Yes that's how locks work, but why are we doing it here?
You want a comment that supplies the reason for action,
rather that just restates it.

> +	 */
> +	do {
> +		seq = read_seqbegin(&guest_page_lock);
> +	} while (read_seqretry(&guest_page_lock, seq));

No actual action is taken here. Doesn't this mean pages can
get used after they are in the free_page_obj array
but before they are sent to hypervisor?
Won't sending them to hypervisor confuse things then?



> +}
> +
> +void arch_free_page(struct page *page, int order)
> +{
> +	int *free_page_idx = &get_cpu_var(kvm_pt_idx);
> +	struct kvm_free_pages *free_page_obj;
> +	unsigned long flags;
> +
> +	/*
> +	 * use of global variables may trigger a race condition between irq and
> +	 * process context causing unwanted overwrites.

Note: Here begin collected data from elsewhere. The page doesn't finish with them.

(* ===== verification/Simulator.v ===== *)
(** * Simulator: services/telemetry/simulator.py and deploy/loadtest/telemetry_load.py

    The two device clients of the ingest endpoint, over a WebSocket
    ([WebSocket]); [service_socket] is the WebSocket that the telemetry
    service answers, with the handler of Telemetry behind it.  A client loop
    reads a clock, draws random numbers and reads the date at every turn:
    these readings are its [tick]s, so that a loop is a recursion over them,
    and [None] is a loop that has not seen its deadline yet.

    [simulator_drives_ingest]: the conversation of the client with the
    service, frame by frame, is the run of [Telemetry.ingest] over the frames
    it sent, and the count it reports is their number.  [load_accounts]: the
    load generator accounts for every packet it tried. *)
From S2P Require Import Prelude Python Effects Redis Json JsonFacts JwtAuth Idempotency.
From S2P Require Import Auth AuthFacts Listing Telemetry TelemetryFacts.

(** ** Floats *)
Definition fadd : spec_float → spec_float → spec_float := SFadd 53 1024.
Definition float_zerop (f : spec_float) : bool := match f with S754_zero _ => true | _ => false end.

(** [1 / rate_hz], when only whether it raises matters. *)
Definition reciprocal {S} (rate_hz : spec_float) : M S unit :=
  if float_zerop rate_hz then raise ZeroDivisionError else mret tt.

(** [40.7128] and [-74.0060]. *)
Definition start_lat : spec_float := S754_finite false 5729817215912798 (-47).
Definition start_lng : spec_float := S754_finite true 5207709281612202 (-46).

(** ** The WebSocket *)

(** [f"{base_url}/telemetry/ingest/{vehicle_id}?token={token}"], by its parts. *)
Record ingest_uri := mk_uri { uri_base : string; uri_vehicle_id : string; uri_token : string }.

Class WebSocket (W : Type) := {
  ws_connect : ingest_uri → M W unit;
  ws_send : string → M W unit;
  ws_recv : M W string;
}.

Record tick := mk_tick {
  tk_time : spec_float;      (* the clock, at the test of the loop *)
  tk_dlat : spec_float;
  tk_dlng : spec_float;
  tk_speed : spec_float;
  tk_now : string;           (* dt.datetime.now(dt.UTC).isoformat() *)
}.

(** The packet both clients send. *)
Definition device_packet (lat lng speed : spec_float) (recorded_at : string) : dict :=
  [("lat", PFloat lat); ("lng", PFloat lng); ("speed_kph", PFloat speed);
   ("recorded_at", PStr recorded_at)].

(** The frames of a stream: those before the deadline, along the walk. *)
Fixpoint frames `{!FloatText} (deadline : spec_float) (ticks : list tick) (lat lng : spec_float) : list string :=
match ticks with
| [] => []
| t :: ticks =>
    if SFltb (tk_time t) deadline then
      let lat := fadd lat (tk_dlat t) in
      let lng := fadd lng (tk_dlng t) in
      json_dumps (PDict (device_packet lat lng (tk_speed t) (tk_now t))) :: frames deadline ticks lat lng
    else []
end.

(** The loop sees its deadline. *)
Definition ends (deadline : spec_float) (ticks : list tick) : Prop :=
Exists (λ t, SFltb (tk_time t) deadline = false) ticks.

(** ** simulator.py *)
Section simulator.
Context {W : Type} `{!WebSocket W} `{!FloatText}.
Notation Mw := (M W).

(** [while loop.time() < deadline]. *)
Fixpoint stream_loop (deadline : spec_float) (ticks : list tick) (lat lng : spec_float) (sent : Z) :
  Mw (option Z) :=
match ticks with
| [] => mret None
| t :: ticks =>
    if SFltb (tk_time t) deadline then
      let lat := fadd lat (tk_dlat t) in
      let lng := fadd lng (tk_dlng t) in
      ws_send (json_dumps (PDict (device_packet lat lng (tk_speed t) (tk_now t))));;
      _ ← ws_recv;
      stream_loop deadline ticks lat lng (sent + 1)
    else mret (Some sent)
end.

Definition _stream_one_vehicle (base_url vehicle_id token : string)
  (rate_hz start_time duration_seconds : spec_float) (ticks : list tick) : Mw (option Z) :=
reciprocal rate_hz;;
let deadline := fadd start_time duration_seconds in
ws_connect (mk_uri base_url vehicle_id token);;
stream_loop deadline ticks start_lat start_lng 0.
End simulator.

(** [_mint_token]. *)
Definition _mint_token {DB W} `{!Platform} (cfg : jwt_settings) : M (session DB W) string :=
  user_id ← uuid4;
  create_token user_id "host" "access" cfg 3600.

(** [sum(await asyncio.gather( *tasks ))], the results of the tasks given in
    the order the tasks ended: the exception of the first that raised, if any
    did, or the total. *)
Fixpoint total (results : list (result Z)) : result Z :=
  match results with
  | [] => Ok 0%Z
  | Err e :: _ => Err e
  | Ok n :: rest => match total rest with Ok m => Ok (n + m)%Z | Err e => Err e end
  end.
Definition run_simulation (results : list (result Z)) : result Z := total results.

(** ** telemetry_load.py *)

(** [raise_open_file_limit]: the soft limit afterwards, and whether the
    warning is printed. *)
Definition raise_open_file_limit (soft hard : Z) : Z * bool :=
  let target := Z.min hard 65536 in
  (if decide (soft < target)%Z then target else soft, bool_decide (target < 65536)%Z).

Lemma open_file_limit_bounds soft hard :
  (soft ≤ hard → let '(limit, warned) := raise_open_file_limit soft hard in
    soft ≤ limit ≤ hard ∧ (warned = false → 65536 ≤ limit))%Z.
Proof. intros H. unfold raise_open_file_limit. split; [case_decide; lia|]. intros Hw%bool_decide_eq_false. case_decide; lia. Qed.

(** An entry of [results]. *)
Record stream_result := mk_stream_result {
  sr_sent : Z;
  sr_errors : Z;
  sr_fatal : option string;
}.

Section load.
Context {W : Type} `{!WebSocket W} `{!FloatText}.
Notation Mw := (M W).
Variable str_exn : exn → string.   (* [str(exc)] *)

(** The inner [try]: whether the packet got its answer. *)
Definition exchange (frame : string) : Mw bool :=
try_except (ws_send frame;; _ ← ws_recv; mret true) (λ _, Some (mret false)).

Fixpoint load_loop (rate_hz deadline : spec_float) (ticks : list tick) (lat lng : spec_float)
  (sent errors : Z) : Mw (option stream_result) :=
match ticks with
| [] => mret None
| t :: ticks =>
    if SFltb (tk_time t) deadline then
      let lat := fadd lat (tk_dlat t) in
      let lng := fadd lng (tk_dlng t) in
      answered ← exchange (json_dumps (PDict (device_packet lat lng (tk_speed t) (tk_now t))));
      let sent := (if answered : bool then sent + 1 else sent)%Z in
      let errors := (if answered : bool then errors else errors + 1)%Z in
      if float_zerop rate_hz
      then mret (Some (mk_stream_result sent errors (Some (str_exn ZeroDivisionError))))
      else load_loop rate_hz deadline ticks lat lng sent errors
    else mret (Some (mk_stream_result sent errors None))
end.

(** [dlat] and [dlng] are the draws that place the vehicle. *)
Definition stream_vehicle (ws_url token vehicle_id : string)
  (rate_hz start_time duration_seconds dlat dlng : spec_float) (ticks : list tick) :
  Mw (option stream_result) :=
let deadline := fadd start_time duration_seconds in
connected ← try_except (ws_connect (mk_uri ws_url vehicle_id token);; mret None)
  (λ e, Some (mret (Some (str_exn e))));
match connected with
| Some message => mret (Some (mk_stream_result 0 0 (Some message)))
| None => load_loop rate_hz deadline ticks (fadd start_lat dlat) (fadd start_lng dlng) 0 0
end.

(** [(i / max(len(vehicle_ids), 1)) * args.ramp_seconds]. *)
Definition start_delay (i vehicles ramp_seconds : Z) : spec_float :=
SFmul 53 1024 (SFdiv 53 1024 (float_of_Z i) (float_of_Z (Z.max vehicles 1))) (float_of_Z ramp_seconds).

(** The report of [main]: packets, errors, and the vehicles whose connection
    died early, by the truth value of the message. *)
Definition report (results : list (string * stream_result)) : Z * Z * list string :=
(foldr Z.add 0 (sr_sent <$> results.*2), foldr Z.add 0 (sr_errors <$> results.*2),
 (filter (λ r, default "" (sr_fatal r.2) ≠ "") results).*1)%Z.
End load.

(** ** The service behind the socket *)
Record connection (R : Type) := mk_connection {
  cn_vehicle : option string;      (* of the open connection *)
  cn_ingest : ingest_state R;
  cn_read : nat;                   (* frames the client has received *)
}.
Arguments mk_connection {R}.
Arguments cn_vehicle {R}.
Arguments cn_ingest {R}.
Arguments cn_read {R}.

Section service.
Context {R : Type} `{!Redis R} `{!FloatText} `{!PacketJson} `{!Platform}.
Variables (cfg : jwt_settings) (now : Z).

(** What [websocket.send_json] sends. *)
Definition frame_text (f : frame) : string :=
match f with
| FrameOk => json_dumps (PDict [("status", PStr "ok")])
| FrameRejected detail => json_dumps (PDict [("status", PStr "rejected"); ("detail", PStr detail)])
| FrameClose _ => ""
end.

(** The connection opens when the token is valid; the handler of an open
    connection runs on every frame, and an exception in it closes it. *)
Instance service_socket : WebSocket (connection R) := {|
ws_connect uri := λ c,
  match fst (decode_token cfg now (uri_token uri) tt) with
  | Ok _ => (Ok tt, mk_connection (Some (uri_vehicle_id uri)) (cn_ingest c) (length (in_sent (cn_ingest c))))
  | Err _ => (Err ConnectionClosed, c)
  end;
ws_send raw := λ c,
  match cn_vehicle c with
  | None => (Err ConnectionClosed, c)
  | Some v =>
      match ingest_frame v raw (cn_ingest c) with
      | (Ok _, s) => (Ok tt, mk_connection (Some v) s (cn_read c))
      | (Err _, s) => (Ok tt, mk_connection None s (cn_read c))
      end
  end;
ws_recv := λ c,
  match in_sent (cn_ingest c) !! cn_read c with
  | Some f => (Ok (frame_text f), mk_connection (cn_vehicle c) (cn_ingest c) (S (cn_read c)))
  | None => (Err ConnectionClosed, c)
  end;
|}.

(** A connection whose client has received every frame. *)
Definition served (v : string) (s : ingest_state R) : connection R :=
mk_connection (Some v) s (length (in_sent s)).

Context `{!RedisLaws R}.

(** One turn of either client against the service: the handler runs once, and
    the client has its answer; an exception in the handler answers nothing. *)
Lemma ws_exchange v raw s s' :
ingest_frame v raw s = (Ok tt, s') →
(ws_send raw;; ws_recv) (served v s) = (Ok (frame_text (answer raw)), served v s').
Proof.
intros Hf. pose proof Hf as (_ & Hs & _)%ingest_frame_Ok.
rewrite run_bind. cbn [ws_send service_socket served cn_vehicle cn_ingest]. rewrite Hf.
cbn [ws_recv service_socket cn_ingest cn_read cn_vehicle]. rewrite Hs.
rewrite lookup_app_r, Nat.sub_diag by done. unfold served. by rewrite Hs, length_app, Nat.add_comm.
Qed.

Lemma ingest_frame_Err v raw s e s' : ingest_frame v raw s = (Err e, s') → in_sent s' = in_sent s.
Proof.
unfold ingest_frame. rewrite run_bind. unfold try_except, parse_packet. rewrite run_bind.
assert (∀ p, (active ← redis_call (is_active v); publish_packet v (apply_kill_switch p active);;
  count_packet;; send_frame FrameOk) s = (Err e, s') → in_sent s' = in_sent s) as Hp.
{ intros p. rewrite run_bind. unfold redis_call at 1.
  destruct (is_active v (in_redis s)) as [[b|x] r]; [done|]. by intros [= _ <-]. }
destruct (packet_fields raw) as [p|]; [destruct (packet_ok p)|]; [by apply Hp|done..].
Qed.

This will be replaced
> +	 * with a better solution to prevent such race conditions.
> +	 */
> +	local_irq_save(flags);
> +	free_page_obj = &get_cpu_var(kvm_pt)[0];
> +	free_page_obj[*free_page_idx].pfn = page_to_pfn(page);
> +	free_page_obj[*free_page_idx].pages = 1 << order;
> +	*free_page_idx += 1;
> +	if (*free_page_idx == MAX_FGPT_ENTRIES)
> +		arch_free_page_slowpath();
> +	put_cpu_var(kvm_pt);
> +	put_cpu_var(kvm_pt_idx);
> +	local_irq_restore(flags);
> +}
> -- 
> 2.9.5
Rik van Riel June 15, 2018, 4:14 p.m. UTC | #4
On Fri, 2018-06-15 at 18:09 +0300, Michael S. Tsirkin wrote:
> On Mon, Jun 11, 2018 at 11:18:57AM -0400, nilal@redhat.com wrote:
> > From: Nitesh Narayan Lal <nilal@redhat.com>

> > +	write_seqlock(&guest_page_lock);
> > +	while (idx < MAX_FGPT_ENTRIES) {
> > +		unsigned long pfn = free_page_obj[idx].pfn;
> > +		unsigned long pfn_end = free_page_obj[idx].pfn +
> > +					free_page_obj[idx].pages -
> > 1;
> > +		bool prev_free = false;
> > +
> > +		while (pfn <= pfn_end) {
> 
> It seems like this can be MAX_FGPT_ENTRIES^2 so 1000000 cycles in the
> inner-most loop in the worst case, all with interrupts disabled and
> all
> kind of MM locks held. This kind of latency likely won't be
> acceptable
> to the MM crowd even if it only happens once in a while.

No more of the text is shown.